Blabber emerged once more, scanning her leg worriedly. I can fix this, but it will take a few minutes. It would be faster if I, you know, start from scratch.
Whisper started. "What? What are you saying?"
Exos are complicated! I can repair the damage, but it's faster to start from a clean template, and—
"Blabber, I am not shooting myself! Not now, not ever!" Her mechanical chest heaved with unexpected, burning passion mirroring the internal emotional turbulence. What is this? Where are these feelings coming from? What is going on?
The ghost complied, silently focusing its energies on stitching together the badly mangled leg, adjusting complex electrical signaling systems and rearranging advanced composite materials. Whisper forced herself to ignore her questions and keep her eye on the temple entrance while she reloaded her weapons. Fortunately, the Hive had exhausted their gate guards, at least for the moment, and a few minutes later the last loose panel snapped back into place on her leg. She tested her weight on it.
"Let's get this over with quickly, before more of them show up." Blabber didn't respond, so she pressed forward grimly. The doors opened at her approach to reveal a round entryway leading up to a corridor lit by large, yellow shapes with vaguely disturbing designs carved into them. Two pillars supported the roof, each marked with a symbol in green that looked bizarrely like the Fallen's sigil, only without the stem. Did the Fallen steal their symbol from the Hive? Could they be allied with the Hive somehow? It might be possible for these Fallen wretches, but it seemed unlikely the Hive would accept them. Was it a twisted sense of pride, that the Fallen survived on the Hive fortress world where no one else could?
So many questions. Fortunately, the temple itself was quite small. The corridor ended in a sort of altar, backed by the yellow lights. A round bowl that looked disturbingly like a mouth ringed with teeth held the remains of a ghost trapped in its grasp as an offering. But to whom? Or to what?
The ghost is dead, its light drained away, but I can still read some of its memories. They found some sort of library. They found some information but fled and were chased here, cut off from the rest of the fireteam.
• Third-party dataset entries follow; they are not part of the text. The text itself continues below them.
Lemma view_lengths : v_kind x = DataView ->
  let address := if outOfBounds w b x then None else m_cachedRawBufferAddress x in
  builtinDataViewByteLengthGetter v w = (match address with Some _ => value w (ecma_length w b x) | None => typeError w end) /\
  builtinDataViewByteOffsetGetter v w = (match address with Some _ => value w (m_originalByteOffset x) | None => typeError w end).
Proof.
  intros Ek. pose proof view_coherent as C. destruct (read_view w v x Ev) as (_ & R2 & R3 & R4 & R5).
  assert (Hg : forall f, DataView_getter f v w = match m_cachedRawBufferAddress x with Some _ => value w (f w v) | None => typeError w end).
  { intros f. assert (Hr : resolve_DataView v w = Some (w, inl v)).
    { unfold resolve_DataView, gets, mbind, MU_bind. cbn [id]. rewrite Ev. destruct x as [k mb a bl bo al obl obo au re]. cbn in *. now subst. }
    unfold DataView_getter. unfold mbind at 1, MU_bind at 1. rewrite Hr. unfold gets, mbind, MU_bind. cbn [id]. rewrite R5, Eb. cbn.
    unfold DataView_throwTypeErrorIfDetached, gets, mbind, MU_bind. cbn [id]. rewrite R4. now destruct (m_cachedRawBufferAddress x). }
  unfold builtinDataViewByteLengthGetter, builtinDataViewByteOffsetGetter. rewrite !Hg, R2, R3. unfold outOfBounds.
  destruct (isDetachedBuffer w b) eqn:Ed; [now rewrite (co_detached _ _ _ C Ed)|]. cbn [orb].
  destruct (out_of_bounds (byteLength w b) x) eqn:Eo.
  - destruct (co_out _ _ _ C Eo) as (_ & _ & _ & ->). done.
  - rewrite (co_offset _ _ _ C Eo). pose proof (co_length _ _ _ C Eo) as Hl.
    unfold ecma_length, elementSize in *. rewrite Ek in *. rewrite !Z.div_1_r in *. split; [|done]. destruct (m_auto x); now rewrite Hl.
Qed.
Lemma view_address : if outOfBounds w b x then m_cachedRawBufferAddress x = None
  else 0 < byteLength w b -> exists a, data w b = Some a /\ m_cachedRawBufferAddress x = Some (a, m_originalByteOffset x).
Proof.
  pose proof view_coherent as C. unfold outOfBounds. destruct (isDetachedBuffer w b) eqn:Ed; [exact (co_detached _ _ _ C Ed)|]. cbn [orb].
  destruct (out_of_bounds (byteLength w b) x) eqn:Eo; [now destruct (co_out _ _ _ C Eo) as (_ & _ & _ & ->)|].
  intros HL. destruct (data_holds false w b) as [Hh _]; [apply HG|]. rewrite (co_address _ _ _ C Eo HL).
  destruct (data w b) as [a|]; [|cbn in Hh; lia]. now exists a.
Qed.
End Views.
They found… the Hive are raising an army here, preparing to invade Earth! We need to stop them!
"One step at a time, Blabber! A handful of Hive nearly took us down—we need to get out of here, get back to the Tower and regroup."
Right. Of course. I'm with you.
Whisper rode the Nomad a ways from the temple before calling in the jumpship, both because she didn't want to risk losing their only way off planet to any defenses hidden around the temple, and to give herself some time to think. And the more she thought, the angrier she got. There were so many questions, and it was about time she started to get answers from the people in the Tower. They had to know more than they were letting on, and she was sick of wandering around in the dark. If they wanted any more help from her, they were going to start talking.